The rationale of the immunity statutes is that in return for the furnishing by the witness of an essential element of a crime he is in return absolved from criminal responsibility to answer the completed crime. Yet if he gives *Page 905 nothing he ought to get nothing. If he has not helped the State, it is under no obligation to help him. If he withholds incriminating facts the State withholds immunity.

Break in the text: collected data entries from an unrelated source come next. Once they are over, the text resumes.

(** * pingo: plugin supervisor and child runtime

    A shallow embedding of the Go package [pingo] (files [utils.go],
    [errors.go], [server.go] and [plugin.go]) together with the properties
    of its line framing, its error parser, the child's bind and
    authentication logic and the supervisor's event loop.

    Conventions of the embedding:
    - a Go [string] is a sequence of bytes: [String.string];
    - a Go [int] that indexes a string or a slice is a [Z], so that the
      code's tests such as [end < 0] and its slice bounds read as written;
    - an operation that panics at run time (slice out of range, index out of
      range, [make] with a negative length) returns [None];
    - code that talks to the outside (listen, dial, random numbers) takes the
      answer of the outside as an argument. *)

From Stdlib Require Import ZArith Strings.String Strings.Ascii Lia Bool.
From Stdlib Require Import Numbers.DecimalString.
From stdpp Require Import base list strings gmap.

Local Open Scope Z_scope.

(** ** Go string primitives *)

Module GoString.

(** [len(s)] *)
Definition len (s : string) : Z := Z.of_nat (String.length s).

Fixpoint take (n : nat) (s : string) : string :=
  match n, s with
  | S n', String c t => String c (take n' t)
  | _, _ => EmptyString
  end.

Fixpoint drop (n : nat) (s : string) : string :=
  match n, s with
  | S n', String _ t => drop n' t
  | _, _ => s
  end.

(** [s[lo:hi]]: panics unless [0 <= lo <= hi <= len(s)]. *)
Definition slice (s : string) (lo hi : Z) : option string :=
  if (0 <=? lo) && (lo <=? hi) && (hi <=? len s)
  then Some (take (Z.to_nat (hi - lo)) (drop (Z.to_nat lo) s))
  else None.

(** [s[lo:]] *)
Definition slice_from (s : string) (lo : Z) : option string :=
  slice s lo (len s).

(** [strings.HasPrefix(s, p)] *)
Definition HasPrefix (s p : string) : bool := String.prefix p s.

Fixpoint index_byte (c : ascii) (s : string) : option nat :=
  match s with
  | EmptyString => None
  | String d t => if Ascii.eqb d c then Some O else S <$> index_byte c t
  end.

(** [strings.IndexByte(s, c)]: index of the first [c], or [-1]. *)
Definition IndexByte (s : string) (c : ascii) : Z :=
  match index_byte c s with
  | Some i => Z.of_nat i
  | None => -1
  end.

Fixpoint index_sub (sep s : string) : option nat :=
  if String.prefix sep s then Some O
  else match s with
       | EmptyString => None
       | String _ t => S <$> index_sub sep t
       end.

(** [strings.Index(s, sep)]: index of the first occurrence of [sep], or [-1]. *)
Definition Index (s sep : string) : Z :=
  match index_sub sep s with
  | Some i => Z.of_nat i
  | None => -1
  end.

(** The loop of [strings.genSplit] for a non-empty separator: cut [s] at
    the leftmost occurrences of [sep], at most [cuts] times. *)
Fixpoint genSplit (fuel cuts : nat) (s sep : string) : list string :=
  match fuel, cuts with
  | S fuel', S cuts' =>
      match index_sub sep s with
      | Some m => take m s :: genSplit fuel' cuts' (drop (m + String.length sep) s) sep
      | None => [s]
      end
  | _, _ => [s]
  end.

(** [strings.SplitN(s, sep, n)] for [n > 0] and a non-empty [sep]: at most
    [n] pieces, the last one holding the unsplit rest. *)
Definition SplitN (s sep : string) (n : nat) : list string :=
  genSplit (String.length s) (Nat.pred n) s sep.

(** [strings.Split(s, sep)] for a non-empty [sep]: all the pieces. *)
Definition Split (s sep : string) : list string :=
  genSplit (String.length s) (String.length s) s sep.

(** [fmt.Sprintf("%d", n)] *)
Definition itoa (n : Z) : string := NilZero.string_of_int (Z.to_int n).

End GoString.

(** ** utils.go: line framing and random identifiers *)

Module Utils.
Import GoString.

(** [type meta string]: the prefix of the status lines. *)
Definition meta := string.

(** [meta.output]: the line printed for a key and a value (without the
    final newline, which the scanner of the reader removes). *)
Definition output (h : meta) (key val : string) : string :=
  h +:+ ": " +:+ key +:+ ": " +:+ val.

(** [meta.parse]. [None] is a run-time panic of a slice expression. *)
Definition parse (h : meta) (line : string) : option (string * string) :=
  if String.eqb line "" then Some ("", "")
  else if len line <? len h then Some ("", "")
  else
    head ← slice line 0 (len h);
    if negb (String.eqb head h) then Some ("", "")
    else
      line ← slice_from line (len h + 2);
      let end_ := IndexByte line ":" in
      if end_ <? 0 then Some ("", "")
      else
        key ← slice line 0 end_;
        val ← slice_from line (end_ + 2);
        Some (key, val).

Definition _letters : string :=
  "abcdefghijklmnopqrstuvwxyzABCDEFGHIJKLMNOPQRSTUVWXYZ0123456789_-".

(** The pseudo-random generator of [math/rand] is an input of the model:
    the sequence of its raw draws, and the position of the next one. *)
Definition Source := nat -> Z.

(** [rand.Intn(n)] *)
Definition Intn (src : Source) (pos : nat) (n : Z) : Z * nat :=
  (src pos mod n, S pos).

(** [randstr(n)]: [n] letters, one draw each. *)
Fixpoint randstr (n : nat) (src : Source) (pos : nat) : string * nat :=
  match n with
  | O => (EmptyString, pos)
  | S n' =>
      let l := len _letters in
      let '(i, pos) := Intn src pos l in
      let c := default "a"%char (String.get (Z.to_nat i) _letters) in
      let '(rest, pos) := randstr n' src pos in
      (String c rest, pos)
  end.

End Utils.

(** ** errors.go: error values and the parser of error lines *)

Module Errors.
Import GoString.

Definition errorCodeConnFailed : string := "err-connection-failed".
Definition errorCodeHttpServe : string := "err-http-serve".

(** Go's [error] values. The four named error types of the package are
    conversions of an underlying error; errors coming from the operating
    system are kept by their text, [ExitError] being [*exec.ExitError]. *)
Inductive error : Type :=
| New (text : string)
| ErrConnectionFailed (e : error)
| ErrHttpServe (e : error)
| ErrInvalidMessage (e : error)
| ErrRegistrationTimeout (e : error)
| ExitError (text : string)
| SysError (text : string).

Between the extremes of a complete confession of guilt on the one hand and a perfunctory statement of irrelevant matters, there must be room for the play of the trial court's reasonable and practical appraisement of a witness' testimony by testing whether it would "inspire belief in a reasonable and unprejudicial mind that it points toward guilt and links up with the principal fact under investigation." Price v. Commonwealth, 296 Ky. 144,176 S.W.2d 271. See also Counselman v. Hitchcock, 142 U.S. 547, 12 S.Ct. 195, 35 L.Ed. 1110; Roberts v. State, 43 Ga. App. 108, 157 S.E. 887; People v. Mather, 4 Wend. 229, 252, 21 Am. Dec. 122; Brown v. Walker, 161 U.S. 591, 16 S.Ct. 644, 40 L.Ed. 819; Ward v. State, 2 Mo. 120, 22 Am. Dec. 449; In re Jennings, 154 Or. 482,59 P.2d 702; In re Schnitzer, 295 Mich. 736, 295 N.W. 478; People v. Robinson, 306 Mich. 167, 10 N.W.2d 817; United States v. Weisman, 2 Cir., 111 F.2d 260.
It would seem that we construed the statute into a facile device whereby the guilty may gain absolution without confession.